WORKING DATA:
--- START ---

(* ===== verification/ClusterGet.v ===== *)
(** * Collecting the configuration of an application ([cli/cluster/cluster.go])

    The sources of a cluster configuration and the order in which they are
    merged: environment variables, the file, etcd, the Tarantool config storage
    and default environment variables. *)
From S2P Require Import Prelude GoStrings Value Config Cluster Sources Etcd Tarantool.
From S2P Require Import Regexp Uri.

(** ** Durations, in nanoseconds *)
Definition Second : Z := 1000000000.
Definition defaultEtcdTimeout : Z := 3 * Second.

(** The absolute value of a finite float, rounded to the nearest millionth
    (ties to even), which is what [%f] prints. *)
Definition millionths (m : positive) (e : Z) : Z :=
  if (0 <=? e)%Z then (Z.pos m * 2 ^ e * 1000000)%Z
  else
    let d := (2 ^ (- e))%Z in
    let n := (Z.pos m * 1000000)%Z in
    let q := (n / d)%Z in
    let r := (n mod d)%Z in
    if (2 * r <? d)%Z then q
    else if (d <? 2 * r)%Z then (q + 1)%Z
    else if Z.even q then q else (q + 1)%Z.

Definition pad6 (n : Z) : string :=
  let digits := FormatUint n in
  repeat_char (6 - String.length digits) "0" +:+ digits.

(** [fmt.Sprintf("%f", f)] *)
Definition sprint_f (f : spec_float) : string :=
  let sign (s : bool) := if s then "-" else "" in
  match f with
  | S754_zero s => sign s +:+ "0.000000"
  | S754_infinity s => (if s : bool then "-" else "+") +:+ "Inf"
  | S754_nan => "NaN"
  | S754_finite s m e =>
      let n := millionths m e in
      sign s +:+ FormatUint (n / 1000000) +:+ "." +:+ pad6 (n mod 1000000)
  end.

(** [time.ParseDuration(fmt.Sprintf("%fs", f))]: a decimal number of seconds
    whose nanoseconds fit an [int64]. *)
Definition parse_seconds (f : spec_float) : result Z :=
  let invalid := Err (Errorf "time: invalid duration %q" [sprint_f f +:+ "s"]) in
  match f with
  | S754_zero _ => Ok 0%Z
  | S754_infinity _ | S754_nan => invalid
  | S754_finite s m e =>
      let n := (millionths m e * 1000)%Z in
      let d := if s : bool then (- n)%Z else n in
      if ((MinInt64 <=? d) && (d <=? MaxInt64))%Z then Ok d else invalid
  end.

(** [int64(f)] of a [float64]: the fraction is cut off.  The language leaves
    values out of range to the implementation; this is what amd64 does. *)
Definition int64_of_float (f : spec_float) : Z :=
  let in_range z := if ((MinInt64 <=? z) && (z <=? MaxInt64))%Z then z else MinInt64 in
  match f with
  | S754_zero _ => 0%Z
  | S754_infinity _ | S754_nan => MinInt64
  | S754_finite s m e =>
      let a := if (0 <=? e)%Z then (Z.pos m * 2 ^ e)%Z else (Z.pos m / 2 ^ (- e))%Z in
      in_range (if s : bool then (- a)%Z else a)
  end.

(** [time.Duration(f * float64(time.Second))] *)
Definition duration_of_seconds (f : spec_float) : Z :=
  int64_of_float (SFmul 53 1024 f (binary_normalize 53 1024 Second 0 false)).

(** ** Options of a connection to Tarantool: [tarantool.Opts] *)
Record SslOpts := mkSslOpts {
  Ssl_KeyFile : string; Ssl_CertFile : string; Ssl_CaFile : string; Ssl_Ciphers : string
}.

Record TarantoolOpts := mkTarantoolOpts {
  User : string; Pass : string; Transport : string; Ssl : SslOpts; SkipSchema : bool;
  opts_Timeout : Z
}.

(** ** What the code reaches outside

    The TLS library, the file system and [clientv3.New] that [ConnectEtcd] is
    built on, [tarantool.Connect], the [Close] of either client, the home
    directory and the environment. *)
Class Services (W : Type) := {
  TLSBase : Type;
  CertPool : Type;
  ClientConfig : string -> string -> string -> result (TLSConfig TLSBase CertPool);
  NewCertPool : CertPool;
  AppendCertsFromPEM : CertPool -> string -> CertPool;
  ReadDir : string -> result (list DirEntry);
  Readlink : string -> string -> option string;
  ReadFile : string -> option string;
  clientv3_New : list string -> Z -> string -> string -> option (TLSConfig TLSBase CertPool) ->
    result (EtcdClient W);
  etcd_Close : EtcdClient W -> W -> W;
  tarantool_Connect : string -> TarantoolOpts -> W -> result (TarantoolConn W) * W;
  conn_Close : TarantoolConn W -> W -> W;
  UserHomeDir : result string;
  LookupEnv : string -> option string
}.

Section ClusterGet.
Context {W : Type} `{Yaml} `{!Services W}.
Variable collectors : CollectorFactory W.

(** ** Environment variables *)
Definition main_env_name (path : list string) : string := "TT_" +:+ ToUpper (Join path "_").
Definition default_env_name (path : list string) : string :=
  "TT_" +:+ ToUpper (Join path "_") +:+ "_DEFAULT".

Definition mainEnvCollector : result Config := EnvCollector_Collect LookupEnv main_env_name.
Definition defaultEnvCollector : result Config := EnvCollector_Collect LookupEnv default_env_name.

(** ** [collectEtcdConfig] *)
Definition etcd_opts (etcdConfig : EtcdConnection) : result EtcdOpts :=
  let opts := mkEtcdOpts (etcd_endpoints etcdConfig) (etcd_username etcdConfig)
    (etcd_password etcdConfig) (ssl_key etcdConfig) (cert_file etcdConfig)
    (ca_path etcdConfig) (ca_file etcdConfig)
    (negb (verify_peer etcdConfig) || negb (verify_host etcdConfig)) in
  if SFeqb (http_request_timeout etcdConfig) (S754_zero false) then Ok (opts defaultEtcdTimeout)
  else rmap opts (rwrap "unable to parse a etcd request timeout: %w" []
                    (parse_seconds (http_request_timeout etcdConfig))).

Definition collectEtcdConfig (clusterConfig : ClusterConfig) (w : W) : result Config * W :=
  let etcdConfig := cluster_etcd clusterConfig in
  match etcd_opts etcdConfig with
  | Err e => (Err e, w)
  | Ok opts =>
      match ConnectEtcd ClientConfig NewCertPool AppendCertsFromPEM ReadDir Readlink ReadFile
              clientv3_New opts with
      | Err e => (Err (Wrapf "unable to connect to etcd: %w" [] e), w)
      | Ok etcd =>
          match NewEtcd collectors etcd (etcd_prefix etcdConfig) "" (Timeout opts) with
          | Err e => (Err (Wrapf "failed to create etcd collector: %w" [] e), etcd_Close etcd w)
          | Ok etcdCollector =>
              let '(res, w') := collect etcdCollector w in
              (rwrap "unable to get config from etcd: %w" [] res, etcd_Close etcd w')
          end
      end
  end.

(** ** [collectTarantoolConfig] *)
Definition endpoint_opts (endpoint : StorageEndpoint) : string * TarantoolOpts :=
  let '(network, address) :=
    if negb (IsBaseURI (ep_uri endpoint)) then ("tcp", ep_uri endpoint)
    else ParseBaseURI UserHomeDir (ep_uri endpoint) in
  let transport := ep_transport endpoint in
  let ssl :=
    if decide (transport = "ssl")
    then mkSslOpts (ep_ssl_key_file endpoint) (ep_ssl_cert_file endpoint)
           (ep_ssl_ca_file endpoint) (ep_ssl_ciphers endpoint)
    else mkSslOpts "" "" "" "" in
  (network +:+ "://" +:+ address,
   mkTarantoolOpts (ep_login endpoint) (ep_password endpoint) transport ssl true 0).

(** What the loop over the endpoints keeps: the errors, the configuration
    collected so far and the connections whose [Close] is deferred. *)
Record storage_state := mkStorageState {
  connectionErrors : list error;
  st_config : Config;
  open_conns : list (TarantoolConn W)
}.

Definition add_error (st : storage_state) (e : error) : storage_state :=
  mkStorageState (connectionErrors st ++ [e]) (st_config st) (open_conns st).

Definition visit_endpoint (prefix : string) (timeout : Z) (acc : storage_state * W)
    (opt : string * TarantoolOpts) : storage_state * W :=
  let '(st, w) := acc in
  let '(addr, opts) := opt in
  match tarantool_Connect addr opts w with
  | (Err e, w1) =>
      (add_error st (Wrapf "error when connecting to endpoint %q: %w" [addr] e), w1)
  | (Ok conn, w1) =>
      let st := mkStorageState (connectionErrors st) (st_config st) (conn :: open_conns st) in
      match NewTarantool collectors conn prefix "" timeout with
      | Err e =>
          (add_error st (Wrapf "error when creating a collector for endpoint %q: %w" [addr] e), w1)
      | Ok tarantoolCollector =>
          match collect tarantoolCollector w1 with
          | (Err e, w2) =>
              (add_error st (Wrapf "error when collecting config from endpoint %q: %w" [addr] e), w2)
          | (Ok config, w2) =>
              (mkStorageState (connectionErrors st) (Merge (st_config st) config) (open_conns st), w2)
          end
      end
  end.

Definition collectTarantoolConfig (clusterConfig : ClusterConfig) (w : W) : result Config * W :=
  let tarantoolConfig := cluster_storage clusterConfig in
  let opts := map endpoint_opts (storage_endpoints tarantoolConfig) in
  let '(st, w1) :=
    fold_left (visit_endpoint (storage_prefix tarantoolConfig)
                 (duration_of_seconds (storage_timeout tarantoolConfig)))
      opts (mkStorageState [] NewConfig [], w) in
  let w2 := fold_left (fun w conn => conn_Close conn w) (open_conns st) w1 in
  match connectionErrors st with
  | [] => (Ok (st_config st), w2)
  | errs => (Err (ErrJoin errs), w2)
  end.

(** ** [GetClusterConfig] *)
Definition collect_etcd_if (config : Config) (clusterConfig : ClusterConfig) (w : W)
    : result Config * W :=
  match etcd_endpoints (cluster_etcd clusterConfig) with
  | [] => (Ok config, w)
  | _ =>
      match collectEtcdConfig clusterConfig w with
      | (Err e, w') => (Err e, w')
      | (Ok etcdConfig, w') => (Ok (Merge config etcdConfig), w')
      end
  end.

Definition collect_storage_if (config : Config) (clusterConfig : ClusterConfig) (w : W)
    : result Config * W :=
  match storage_endpoints (cluster_storage clusterConfig) with
  | [] => (Ok config, w)
  | _ =>
      match collectTarantoolConfig clusterConfig w with
      | (Err e, w') => (Err e, w')
      | (Ok tarantoolConfig, w') => (Ok (Merge config tarantoolConfig), w')
      end
  end.

Definition add_defaults (config : Config) : result ClusterConfig :=
  match defaultEnvCollector with
  | Err e =>
      Err (Wrapf "failed to collect a config from default environment variables: %w" [] e)
  | Ok defaultEnvConfig => MakeClusterConfig (Merge config defaultEnvConfig)
  end.

Definition collect_file (path : string) (w : W) : result Config * W :=
  match NewFile collectors path with
  | Err e => (Err (Wrapf "failed to create a file collector: %w" [] e), w)
  | Ok collector =>
      let '(res, w') := collect collector w in
      (rwrap "unable to get cluster config from %q: %w" [path] res, w')
  end.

--- END ---

WORK INSTRUCTIONS:
Collect every line above that contains the word "collectors".

ANSWER SECTION:
Variable collectors : CollectorFactory W.
          match NewEtcd collectors etcd (etcd_prefix etcdConfig) "" (Timeout opts) with
      match NewTarantool collectors conn prefix "" timeout with
  match NewFile collectors path with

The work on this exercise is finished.